Tanpa mengatakan apapun dan menunjukkan mimik senang, ia langsung pergi dari kamarku. Sikapnya membuatku menarik perkataan sebelummya. Justru aku yang memasang mimik wajah melongo karena ulah keponakan yang mempermainkanku. Pagi ini menjadi pagi yang sangat suram, aku kembali merebahkan tubuhku, berpikir mencari kesibukan lainnya untukku selain pergi ke gubuk reot.

“Om…,” suara singkat itu mampir kembali ditelingaku. Aku menoleh kearahnya yang berada disamping tempat tidur. Keponakanku sudah ganti baju dan sangat rapi, sepertinya hatinya merespon ucapanku meski tidak dengan wajahnya. Tidak hanya dia aku merasakan kehadiran orang lain disekitarku. Kakak iparku sudah berdiri sangat serius sekali dipintu kamar, tangannya disilang, wajahnya menegaskan “awas… kalau kau membuat anakku menangis”, aku merasa sniper selalu berada disekelillingku jika urusannya dengan keponakanku ini.

“Oke… ayo kita berangkat,” aku langsung terbangun dengan senyum selebar-lebarnya dan panjang bak red carpet yang tidak ingin melewatkan kilatan kamera.

Akhirnya aku berkencan kembali dengan keponakanku yang menggemaskan, imut dan lucu sekali. Boneka saja kalah dengan wajahnya. Pipinya yang temben, badannya yang sedikit gemuk dan menguncir 2 rambut pendeknya, semakin lucu dan tidak henti aku ingin terus memeluk dan menciumnya. Sifatnya mirip dengan kakak iparku, mengingat hal itu, ia tidak mau ku cium ataupun ku peluk, wajahnya pasti akan berubah seperti boneka Annabel jika aku mencium dan memeluknya. Hanya ketika ia tertidur aku bisa melakukan hal itu. Ia juga adalah malaikat kecil yang sangat menenangkan setenang matahari terbenam yang selalu kulihat.

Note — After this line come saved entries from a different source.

Definition parse_interpreter (header : RawProgramHeader) (bytes : list Z)
    : outcome ParsedInterpreter ElfValidationError :=
  let index := ph_index header in
  let? (from, to) := map_err
      (λ e, match e with
            | Overflow => InterpreterRangeOverflow index (ph_file_offset header) (ph_file_size header)
            | OutOfBounds => InterpreterOutOfBounds index (ph_file_offset header)
                               (ph_file_size header) (zlen bytes)
            end)
      (checked_file_range (ph_file_offset header) (ph_file_size header) (zlen bytes)) in
  let? bytes := expect (slice bytes from to) in
  if negb (bool_decide (last bytes = Some 0)) then Err (UnterminatedInterpreter index) else
  let? path := expect (slice bytes 0 (zlen bytes - 1)) in
  if zlen path =? 0 then Err (EmptyInterpreter index) else
  Ok {| pi_index := index; pi_interpreter := path |}.

(** [find_map] over the segments: a [None] from [?] moves on to the next one. *)
Fixpoint infer_program_header_virtual_address (segments : list LoadSegment) (header : ElfHeader)
    : option Z :=
  match segments with
  | [] => None
  | segment :: segments =>
      match
        phoff_in_segment ← checked_sub64 (eh_program_header_offset header) (ls_file_offset segment);
        phend_in_segment ← checked_add64 phoff_in_segment
          (eh_program_header_entry_size header * eh_program_header_count header);
        if phend_in_segment <=? ls_file_size segment
        then Some (wadd (ls_virtual_address segment) phoff_in_segment) else None
      with
      | Some address => Some address
      | None => infer_program_header_virtual_address segments header
      end
  end.

(** ** parse_load_plan *)
Record ParseState : Type := {
  ps_segments : list LoadSegment;
  ps_interpreter : option ParsedInterpreter;
  ps_program_header_virtual_address : option Z;
}.
(** One step of a chain of reads and checks. *)
Ltac safe_step P := eapply (safe_bind P); [|intros ? ? ?].

(** ** The words of the file *)

(** The word of [n] bytes at an offset of the file, low byte first. *)
Definition word_at (bytes : list Z) (offset n : Z) : option Z := le_value <$> slice bytes offset (offset + n).

Lemma read_le_word {E} n bytes offset v : read_le (E:=E) n bytes offset = Ok v → word_at bytes offset n = Some v.
Proof. unfold read_le, word_at. destruct (slice _ _ _); simpl; [|done]. by intros [= <-]. Qed.

Lemma slice_slice l a b bs c d :
  slice l a b = Some bs → 0 ≤ c ≤ d → d ≤ b - a → slice bs c d = slice l (a + c) (a + d).
Proof.
  intros Hs Hc Hd. pose proof (slice_length _ _ _ _ Hs) as Hlen.
  assert (Hr : 0 ≤ a ∧ a ≤ b ∧ b ≤ zlen l) by (unfold slice in Hs; unfold zlen; case_match; [|done]; bprop; auto).
  destruct (slice_Some bs c d) as [x Hx]; [lia|lia|]. destruct (slice_Some l (a + c) (a + d)) as [y Hy]; [lia|lia|].
  rewrite Hx, Hy. f_equal. apply list_eq. intros i.
  pose proof (slice_length _ _ _ _ Hx) as Lx. pose proof (slice_length _ _ _ _ Hy) as Ly. unfold zlen in *.
  destruct (Nat.lt_ge_cases i (length x)) as [Hi|Hi]; [|by rewrite !lookup_ge_None_2 by lia].
  pose proof (slice_byte _ _ _ _ (Z.of_nat i) Hx ltac:(lia)) as Bx.
  pose proof (slice_byte _ _ _ _ (Z.of_nat i) Hy ltac:(lia)) as By.
  rewrite (slice_byte _ _ _ _ (c + Z.of_nat i) Hs ltac:(lia)) in Bx.
  replace (a + (c + Z.of_nat i)) with (a + c + Z.of_nat i) in Bx by lia. rewrite <- By in Bx.
  unfold byte_at in Bx. repeat case_match; bprop; try lia. by rewrite !Nat2Z.id in Bx.
Qed.

Lemma word_in_slice l a b bs offset n v :
  slice l a b = Some bs → 0 ≤ offset → 0 ≤ n → offset + n ≤ b - a →
  word_at bs offset n = Some v → word_at l (a + offset) n = Some v.
Proof.
  intros Hs Ho Hn Hle. unfold word_at. rewrite (slice_slice _ _ _ _ _ _ Hs) by lia. by rewrite Z.add_assoc.
Qed.

Lemma collect_pointwise {A B E} (f : A → outcome B E) l r : collect f l = Ok r → Forall2 (λ x y, f x = Ok y) l r.
Proof.
  revert r. induction l as [|x l IH]; simpl; intros r; [intros [= <-]; constructor|].
  destruct (f x) as [y| |] eqn:Hx; simpl; [|done..]. destruct (collect f l) as [ys| |]; simpl; [|done..].
  intros [= <-]. constructor; [done|]. by apply IH.
Qed.

(** ** What the headers of the file say *)

(** The file header: the machine and the version are checked, the rest is kept. *)
Record header_at (bytes : list Z) (h : ElfHeader) : Prop := {
  ha_object_type : word_at bytes 16 2 = Some (eh_object_type h);
  ha_machine : word_at bytes 18 2 = Some EM_X86_64;
  ha_version : word_at bytes 20 4 = Some EV_CURRENT_U32;
  ha_entrypoint : word_at bytes 24 8 = Some (eh_entrypoint h);
  ha_offset : word_at bytes 32 8 = Some (eh_program_header_offset h);
  ha_size : word_at bytes 52 2 = Some (eh_header_size h);
  ha_entry_size : word_at bytes 54 2 = Some (eh_program_header_entry_size h);
  ha_count : word_at bytes 56 2 = Some (eh_program_header_count h);
}.

(** The program header whose 56 bytes start at [base]. *)
Record program_header_at (bytes : list Z) (base index : Z) (h : RawProgramHeader) : Prop := {
  pa_index : ph_index h = index;
  pa_type : word_at bytes base 4 = Some (ph_header_type h);
  pa_flags : word_at bytes (base + 4) 4 = Some (ph_flags h);
  pa_offset : word_at bytes (base + 8) 8 = Some (ph_file_offset h);
  pa_address : word_at bytes (base + 16) 8 = Some (ph_virtual_address h);
  pa_file_size : word_at bytes (base + 32) 8 = Some (ph_file_size h);
  pa_memory_size : word_at bytes (base + 40) 8 = Some (ph_memory_size h);
  pa_alignment : word_at bytes (base + 48) 8 = Some (ph_alignment h);
}.

(** Takes the [?]s of a parser apart, keeping the words that were read. *)
Ltac words_read :=
  repeat match goal with
    | H : obind ?o _ = Ok _ |- _ =>
        let v := fresh "v" in let Hv := fresh "Hv" in
        destruct o as [v| |] eqn:Hv; simpl in H; [|discriminate H..]; apply read_le_word in Hv
    end.

Lemma parse_elf_header_at bytes h : parse_elf_header bytes = Ok h → header_at bytes h.
Proof.
  unfold parse_elf_header. intros H. words_read.
  destruct (Z.eqb_spec v1 EV_CURRENT_U32) as [->|]; [|discriminate H].
  destruct (Z.eqb_spec v0 EM_X86_64) as [->|]; [|discriminate H]. injection H as <-. by split.
Qed.

Lemma parse_program_header_at index bytes base h :
  0 ≤ base → parse_program_header index bytes base = Ok h → program_header_at bytes base index h.
Proof.
  intros Hb. unfold parse_program_header, checked_file_range.
  destruct (checked_add64 base ELF64_PROGRAM_HEADER_SIZE) as [e|] eqn:He; simpl; [|done].
  apply checked_add64_Some in He as [-> _]. destruct (_ <? _); simpl; [done|].
  destruct (slice bytes base _) as [bs|] eqn:Hs; simpl; [|done]. intros H. words_read. injection H as <-.
  unfold ELF64_PROGRAM_HEADER_SIZE in Hs.
  split; simpl; first [done|rewrite <- (Z.add_0_r base); by apply (word_in_slice _ _ _ _ _ _ _ Hs); [lia..|]|idtac].
  all: by apply (word_in_slice _ _ _ _ _ _ _ Hs); [lia..|].
Qed.

(** The table: [count] headers of 56 bytes each, from the offset the file header gives. *)
Record table_at (bytes : list Z) (offset count : Z) (headers : list RawProgramHeader) : Prop := {
  ta_in_file : offset + 56 * count ≤ zlen bytes;
  ta_count : zlen headers = count;
  ta_header : ∀ i h, headers !! i = Some h → program_header_at bytes (offset + 56 * Z.of_nat i) (Z.of_nat i) h;
}.


(** ** Headers *)
Lemma safe_validate_ident bytes : safe (λ _, 64 ≤ zlen bytes) (validate_ident bytes).
Proof.
  unfold validate_ident, ELF64_HEADER_SIZE. destruct (Z.ltb_spec (zlen bytes) 64) as [|Hl]; simpl; [done|].
  destruct (slice_Some bytes 0 4) as [m ->]; [lia|lia|]. simpl. destruct (negb _); simpl; [done|].
  destruct (byte_at_Some bytes EI_CLASS) as [c ->]; [unfold EI_CLASS; lia|]. simpl. destruct (negb _); simpl; [done|].
  destruct (byte_at_Some bytes EI_DATA) as [d ->]; [unfold EI_DATA; lia|]. simpl. destruct (negb _); simpl; [done|].
  destruct (byte_at_Some bytes EI_VERSION) as [v ->]; [unfold EI_VERSION; lia|]. simpl. by destruct (negb _).
Qed.

Record header_ok (h : ElfHeader) : Prop := {
  ho_entrypoint : is_u64 (eh_entrypoint h);
  ho_offset : is_u64 (eh_program_header_offset h);
  ho_entry_size : 0 ≤ eh_program_header_entry_size h < 2 ^ 16;
  ho_count : 0 ≤ eh_program_header_count h < 2 ^ 16;
}.

Lemma safe_parse_elf_header bytes :
  Forall is_byte bytes → 64 ≤ zlen bytes → safe header_ok (parse_elf_header bytes).
Proof.
  intros Hb Hl. unfold parse_elf_header.
  eapply safe_bind; [apply safe_read_u16; [done|lia|lia]|intros ? _ _].
  eapply safe_bind; [apply safe_read_u16; [done|lia|lia]|intros ? _ _].
  eapply safe_bind; [apply safe_read_u32; [done|lia|lia]|intros ? _ _].
  eapply safe_bind; [apply safe_read_u64; [done|lia|lia]|intros ? _ He].
  eapply safe_bind; [apply safe_read_u64; [done|lia|lia]|intros ? _ Ho].
  eapply safe_bind; [apply safe_read_u16; [done|lia|lia]|intros ? _ _].
  eapply safe_bind; [apply safe_read_u16; [done|lia|lia]|intros ? _ Hs].
  eapply safe_bind; [apply safe_read_u16; [done|lia|lia]|intros ? _ Hc].
  destruct (negb _); [done|]. destruct (negb _); [done|]. by split.
Qed.

Record raw_ok (h : RawProgramHeader) : Prop := {
  ro_offset : is_u64 (ph_file_offset h);
  ro_address : is_u64 (ph_virtual_address h);
  ro_file_size : is_u64 (ph_file_size h);
  ro_memory_size : is_u64 (ph_memory_size h);
  ro_alignment : is_u64 (ph_alignment h);
}.
Lemma safe_place_segment elf_bytes bias kind l s :
  layout_ok l → segment_ok (zlen elf_bytes) s → 0 ≤ bias → 
  safe (λ l', layout_ok l' ∧ (∃ r, l'.2 = l.2 ++ [r]) ∧ holds_segment elf_bytes bias l'.2 s ∧
      ∃ v, l'.1 ≡ₚ v :: l.1 ∧ iv_start v = mm_start (ls_mapping s) + bias ∧ iv_end v = mm_end (ls_mapping s) + bias ∧
        iv_permissions v = ls_permissions s)
    (place_segment elf_bytes bias kind l s).
Proof.
  intros Hl Hs Hbias. destruct (segment_mapping_bounds _ _ Hs) as (B1 & B2 & B3 & B4 & B5 & B6). unfold place_segment, relocated_image_address.
  destruct (checked_add64 (mm_start (ls_mapping s)) bias) as [st|] eqn:Hst; cbn [ok_or obind]; [|done].
  apply checked_add64_Some in Hst as [-> Hst].
  destruct (checked_add64 (mm_end (ls_mapping s)) bias) as [en|] eqn:Hen; cbn [ok_or obind]; [|done].
  apply checked_add64_Some in Hen as [-> Hen]. unfold read_segment_mapping_bytes.
  destruct (checked_add64 (mm_file_offset (ls_mapping s)) (mm_file_size (ls_mapping s))) as [fe|] eqn:Hfe; cbn [ok_or obind]; [|done].
  apply checked_add64_Some in Hfe as [-> _]. destruct (Z.ltb_spec (zlen elf_bytes) (mm_file_offset (ls_mapping s) + mm_file_size (ls_mapping s))); [done|].
  destruct (slice_Some elf_bytes (mm_file_offset (ls_mapping s)) (mm_file_offset (ls_mapping s) + mm_file_size (ls_mapping s))) as [bs Hbs]; [lia|lia|].
  rewrite Hbs. cbn [expect obind]. pose proof (slice_length _ _ _ _ Hbs) as Hbl. unfold mapping_memory_size. rewrite wsub_exact by lia.
  assert (Hz : zlen (zero_vec (mm_end (ls_mapping s) - mm_start (ls_mapping s))) = mm_end (ls_mapping s) - mm_start (ls_mapping s))
    by (apply zlen_zero_vec; lia).
  rewrite copy_into_Ok by lia. cbn [obind]. set (bytes := splice _ 0 bs).
  assert (Hbytes : segment_bytes elf_bytes s bytes).
  { assert (Hlen : zlen bytes = mm_end (ls_mapping s) - mm_start (ls_mapping s)).
    { unfold bytes, zlen. rewrite length_splice; [exact Hz|lia|lia]. }
    split; [done|]. intros i Hi. unfold bytes. rewrite splice_byte by lia.
    destruct (Z.leb_spec 0 i); [|lia]. replace (0 + zlen bs) with (mm_file_size (ls_mapping s)) by lia. simpl.
    destruct (Z.ltb_spec i (mm_file_size (ls_mapping s))).
    - rewrite (slice_byte _ _ _ _ (i - 0) Hbs) by lia. f_equal. lia.
    - apply byte_at_zero. lia. }
  set (vma := Build_GuestVma _ _ _ _).
  change (mm_start (ls_mapping s) + bias) with (iv_start vma) at 1.
  eapply safe_weaken; [apply (safe_add_region l vma bytes Hl)|].
  - simpl. lia.
  - simpl. destruct Hbytes as [-> _]. lia.
  - intros l' (Hl' & Hp & r & Hr & Hreg & Hrb). split_and!; [done|by exists r| |].
    + exists r. rewrite Hr, Hrb. split; [apply elem_of_app; right; by left|]. split; [apply Hreg|done].
    + exists vma. split_and!; [done|done|done|]. simpl. apply (mo_permissions _ (so_mapping _ _ Hs)).
Qed.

Dengan mengendarai motor gede ala anak jaman now, aku dan keponakanku bersiap menghabiskan waktu bersama hanya berdua saja, diriku dan dirinya. Lambat laun akhirnya gaji ini aku pakai untuk memenuhi janji. Sampai saat ini aku masih bingung untuk mengajaknya kemana, karena biasanya aku hanya mengajaknya kepantai jika kakakku sedang ada keperluan dan itupun sore hari, sedangkan hari ini dari pagi. Aku harus berpikir keras untuk membuat keponakanku ini senang tapi tidak tahu kemana, aku pasti akan terlihat seperti ayah dan anak.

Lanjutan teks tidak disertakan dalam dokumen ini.